■ **Stored data entries**

++++++

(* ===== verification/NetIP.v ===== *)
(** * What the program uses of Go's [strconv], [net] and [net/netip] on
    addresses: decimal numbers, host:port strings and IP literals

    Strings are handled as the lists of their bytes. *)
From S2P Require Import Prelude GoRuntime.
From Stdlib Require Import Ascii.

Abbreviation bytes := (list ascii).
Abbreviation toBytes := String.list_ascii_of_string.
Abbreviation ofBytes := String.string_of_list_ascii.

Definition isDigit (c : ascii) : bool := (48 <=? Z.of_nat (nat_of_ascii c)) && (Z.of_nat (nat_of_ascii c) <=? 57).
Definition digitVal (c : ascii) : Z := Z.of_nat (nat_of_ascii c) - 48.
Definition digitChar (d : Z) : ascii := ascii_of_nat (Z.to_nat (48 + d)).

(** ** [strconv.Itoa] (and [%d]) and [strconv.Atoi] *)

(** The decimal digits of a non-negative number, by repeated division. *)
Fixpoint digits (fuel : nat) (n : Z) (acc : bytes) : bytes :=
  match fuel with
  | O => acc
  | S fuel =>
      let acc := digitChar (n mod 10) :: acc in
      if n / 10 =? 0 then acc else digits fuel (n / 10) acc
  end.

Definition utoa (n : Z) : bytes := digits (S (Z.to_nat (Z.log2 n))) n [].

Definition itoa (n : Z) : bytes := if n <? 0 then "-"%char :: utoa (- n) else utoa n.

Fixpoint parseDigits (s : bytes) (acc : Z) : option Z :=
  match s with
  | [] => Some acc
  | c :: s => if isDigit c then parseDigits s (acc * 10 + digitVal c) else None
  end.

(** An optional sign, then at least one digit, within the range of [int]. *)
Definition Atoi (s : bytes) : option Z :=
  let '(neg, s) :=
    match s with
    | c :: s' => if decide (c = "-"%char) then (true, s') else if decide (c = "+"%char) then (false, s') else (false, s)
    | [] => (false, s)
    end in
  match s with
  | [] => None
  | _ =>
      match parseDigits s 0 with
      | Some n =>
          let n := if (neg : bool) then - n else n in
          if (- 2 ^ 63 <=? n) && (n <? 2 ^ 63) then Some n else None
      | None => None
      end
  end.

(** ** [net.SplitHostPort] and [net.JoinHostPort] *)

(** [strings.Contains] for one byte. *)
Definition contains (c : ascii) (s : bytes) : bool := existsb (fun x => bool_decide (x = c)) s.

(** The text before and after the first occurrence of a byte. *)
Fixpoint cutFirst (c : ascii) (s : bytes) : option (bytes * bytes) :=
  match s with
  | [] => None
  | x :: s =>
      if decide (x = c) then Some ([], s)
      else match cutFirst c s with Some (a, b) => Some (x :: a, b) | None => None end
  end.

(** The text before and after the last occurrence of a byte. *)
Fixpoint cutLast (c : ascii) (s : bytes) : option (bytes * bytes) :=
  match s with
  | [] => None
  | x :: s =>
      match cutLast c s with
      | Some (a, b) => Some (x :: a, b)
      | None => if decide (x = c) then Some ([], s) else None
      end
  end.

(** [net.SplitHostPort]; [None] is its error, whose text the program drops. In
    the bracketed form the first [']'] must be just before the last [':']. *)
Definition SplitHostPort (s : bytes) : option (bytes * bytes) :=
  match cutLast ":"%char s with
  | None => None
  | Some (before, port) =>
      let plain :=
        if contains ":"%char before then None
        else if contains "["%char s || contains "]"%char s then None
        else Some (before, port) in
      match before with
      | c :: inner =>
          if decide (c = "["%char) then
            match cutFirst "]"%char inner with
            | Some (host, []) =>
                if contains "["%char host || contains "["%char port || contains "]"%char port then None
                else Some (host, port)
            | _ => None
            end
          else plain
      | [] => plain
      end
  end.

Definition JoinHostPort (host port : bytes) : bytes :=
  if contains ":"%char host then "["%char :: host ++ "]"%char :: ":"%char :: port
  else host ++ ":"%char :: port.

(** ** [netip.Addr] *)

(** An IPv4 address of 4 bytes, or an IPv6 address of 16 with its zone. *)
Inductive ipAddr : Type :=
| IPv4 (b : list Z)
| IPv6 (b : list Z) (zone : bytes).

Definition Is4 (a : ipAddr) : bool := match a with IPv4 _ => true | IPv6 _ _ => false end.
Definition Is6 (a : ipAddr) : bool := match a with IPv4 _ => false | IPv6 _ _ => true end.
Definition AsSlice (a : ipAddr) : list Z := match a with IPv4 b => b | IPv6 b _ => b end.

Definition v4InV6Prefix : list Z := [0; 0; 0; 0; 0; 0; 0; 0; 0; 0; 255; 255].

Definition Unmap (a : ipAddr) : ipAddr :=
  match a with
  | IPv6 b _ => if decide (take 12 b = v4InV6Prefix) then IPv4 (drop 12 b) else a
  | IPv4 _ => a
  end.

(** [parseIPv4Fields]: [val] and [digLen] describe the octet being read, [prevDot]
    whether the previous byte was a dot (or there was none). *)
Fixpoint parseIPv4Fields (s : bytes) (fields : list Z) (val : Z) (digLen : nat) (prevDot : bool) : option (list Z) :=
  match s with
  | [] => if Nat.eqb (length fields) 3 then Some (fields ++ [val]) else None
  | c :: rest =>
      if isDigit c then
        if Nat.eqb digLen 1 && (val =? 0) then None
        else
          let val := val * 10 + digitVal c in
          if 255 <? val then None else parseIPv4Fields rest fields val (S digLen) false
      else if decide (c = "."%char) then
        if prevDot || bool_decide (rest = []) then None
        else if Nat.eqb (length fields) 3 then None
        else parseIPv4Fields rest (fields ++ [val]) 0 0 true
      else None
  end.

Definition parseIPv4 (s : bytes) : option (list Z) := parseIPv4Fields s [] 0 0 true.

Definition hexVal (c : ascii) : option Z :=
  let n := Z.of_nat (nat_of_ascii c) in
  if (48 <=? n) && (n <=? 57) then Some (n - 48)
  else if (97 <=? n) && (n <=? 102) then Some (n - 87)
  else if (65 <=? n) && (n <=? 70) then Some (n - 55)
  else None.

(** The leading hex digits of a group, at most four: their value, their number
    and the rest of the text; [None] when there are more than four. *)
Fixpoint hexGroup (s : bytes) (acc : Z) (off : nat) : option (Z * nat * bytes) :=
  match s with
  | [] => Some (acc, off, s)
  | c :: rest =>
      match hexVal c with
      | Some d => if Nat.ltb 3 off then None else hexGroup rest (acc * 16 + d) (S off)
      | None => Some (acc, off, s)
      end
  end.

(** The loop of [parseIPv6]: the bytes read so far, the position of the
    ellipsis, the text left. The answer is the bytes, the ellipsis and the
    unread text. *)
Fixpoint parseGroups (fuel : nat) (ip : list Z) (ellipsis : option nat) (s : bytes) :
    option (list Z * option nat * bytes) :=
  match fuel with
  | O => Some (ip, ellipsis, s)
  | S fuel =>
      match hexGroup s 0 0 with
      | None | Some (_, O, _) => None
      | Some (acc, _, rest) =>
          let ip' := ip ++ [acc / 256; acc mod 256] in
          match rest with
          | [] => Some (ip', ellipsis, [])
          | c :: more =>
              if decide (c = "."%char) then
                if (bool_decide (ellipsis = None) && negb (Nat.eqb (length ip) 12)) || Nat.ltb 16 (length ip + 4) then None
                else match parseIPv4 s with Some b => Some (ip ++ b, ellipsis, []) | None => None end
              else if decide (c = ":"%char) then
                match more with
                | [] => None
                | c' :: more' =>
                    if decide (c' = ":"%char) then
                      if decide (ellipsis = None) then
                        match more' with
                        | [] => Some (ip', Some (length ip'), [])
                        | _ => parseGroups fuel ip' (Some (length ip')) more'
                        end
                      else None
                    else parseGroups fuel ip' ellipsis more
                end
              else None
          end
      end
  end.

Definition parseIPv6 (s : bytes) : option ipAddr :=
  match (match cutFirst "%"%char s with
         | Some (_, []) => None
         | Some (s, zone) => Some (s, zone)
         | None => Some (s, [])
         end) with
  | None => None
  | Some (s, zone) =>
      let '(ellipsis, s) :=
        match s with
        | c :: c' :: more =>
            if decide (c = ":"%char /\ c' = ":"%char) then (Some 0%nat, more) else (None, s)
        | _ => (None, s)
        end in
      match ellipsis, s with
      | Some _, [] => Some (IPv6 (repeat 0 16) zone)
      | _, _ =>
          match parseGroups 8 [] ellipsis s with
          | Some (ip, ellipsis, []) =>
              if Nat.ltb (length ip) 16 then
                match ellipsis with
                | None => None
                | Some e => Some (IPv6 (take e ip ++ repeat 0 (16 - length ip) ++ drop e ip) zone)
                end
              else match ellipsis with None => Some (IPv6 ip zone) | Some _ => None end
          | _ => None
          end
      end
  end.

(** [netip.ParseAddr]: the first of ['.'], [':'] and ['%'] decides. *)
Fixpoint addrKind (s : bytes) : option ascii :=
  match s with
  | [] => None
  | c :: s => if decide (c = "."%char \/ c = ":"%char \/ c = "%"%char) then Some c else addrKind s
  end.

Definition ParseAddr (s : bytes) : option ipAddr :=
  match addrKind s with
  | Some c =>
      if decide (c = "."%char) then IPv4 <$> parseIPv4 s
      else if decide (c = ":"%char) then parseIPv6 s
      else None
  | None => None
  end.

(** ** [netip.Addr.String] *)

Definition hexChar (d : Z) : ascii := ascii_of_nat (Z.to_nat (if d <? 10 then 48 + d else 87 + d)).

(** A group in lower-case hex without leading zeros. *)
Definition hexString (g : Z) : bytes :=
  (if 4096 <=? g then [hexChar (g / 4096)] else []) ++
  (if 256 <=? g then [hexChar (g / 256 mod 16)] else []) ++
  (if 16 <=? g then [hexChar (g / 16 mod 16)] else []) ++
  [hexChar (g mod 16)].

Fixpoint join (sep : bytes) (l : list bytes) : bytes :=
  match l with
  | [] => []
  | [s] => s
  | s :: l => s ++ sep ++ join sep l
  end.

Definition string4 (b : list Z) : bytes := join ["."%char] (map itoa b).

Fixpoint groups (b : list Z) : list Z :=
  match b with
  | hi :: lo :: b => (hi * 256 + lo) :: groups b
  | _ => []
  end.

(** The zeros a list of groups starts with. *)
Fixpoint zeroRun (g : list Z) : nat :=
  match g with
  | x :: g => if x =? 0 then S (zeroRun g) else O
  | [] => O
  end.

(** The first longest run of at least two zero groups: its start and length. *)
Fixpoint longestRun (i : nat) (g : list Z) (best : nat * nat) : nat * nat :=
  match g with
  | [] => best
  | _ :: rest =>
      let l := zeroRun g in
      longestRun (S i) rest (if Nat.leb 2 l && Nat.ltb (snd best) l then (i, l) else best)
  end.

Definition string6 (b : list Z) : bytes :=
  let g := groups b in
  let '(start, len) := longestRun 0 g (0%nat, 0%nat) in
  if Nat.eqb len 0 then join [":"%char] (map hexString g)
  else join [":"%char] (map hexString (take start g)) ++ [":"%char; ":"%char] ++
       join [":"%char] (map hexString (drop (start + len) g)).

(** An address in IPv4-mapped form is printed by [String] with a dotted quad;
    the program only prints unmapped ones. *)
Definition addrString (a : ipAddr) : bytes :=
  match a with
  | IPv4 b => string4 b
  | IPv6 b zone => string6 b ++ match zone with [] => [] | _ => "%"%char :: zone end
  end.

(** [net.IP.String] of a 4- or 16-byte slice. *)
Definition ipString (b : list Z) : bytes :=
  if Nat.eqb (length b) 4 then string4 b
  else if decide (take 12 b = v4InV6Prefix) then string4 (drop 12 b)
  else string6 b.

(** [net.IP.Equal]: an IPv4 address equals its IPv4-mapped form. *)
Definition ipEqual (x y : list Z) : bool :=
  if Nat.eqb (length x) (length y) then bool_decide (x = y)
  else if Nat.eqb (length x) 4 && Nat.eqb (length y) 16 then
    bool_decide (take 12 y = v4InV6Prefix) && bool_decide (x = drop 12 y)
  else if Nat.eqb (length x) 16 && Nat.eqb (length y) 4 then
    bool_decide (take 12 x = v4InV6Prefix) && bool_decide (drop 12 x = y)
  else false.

++++++

■ **ACTION ITEM**
Find the line with "if prevDot ||" in the entries above. Retype it and each line after it, exactly, through the line with "else if (97", and stop there.

■ **EXERCISE OUTPUT**
        if prevDot || bool_decide (rest = []) then None
        else if Nat.eqb (length fields) 3 then None
        else parseIPv4Fields rest (fields ++ [val]) 0 0 true
      else None
  end.

Definition parseIPv4 (s : bytes) : option (list Z) := parseIPv4Fields s [] 0 0 true.

Definition hexVal (c : ascii) : option Z :=
  let n := Z.of_nat (nat_of_ascii c) in
  if (48 <=? n) && (n <=? 57) then Some (n - 48)
  else if (97 <=? n) && (n <=? 102) then Some (n - 87)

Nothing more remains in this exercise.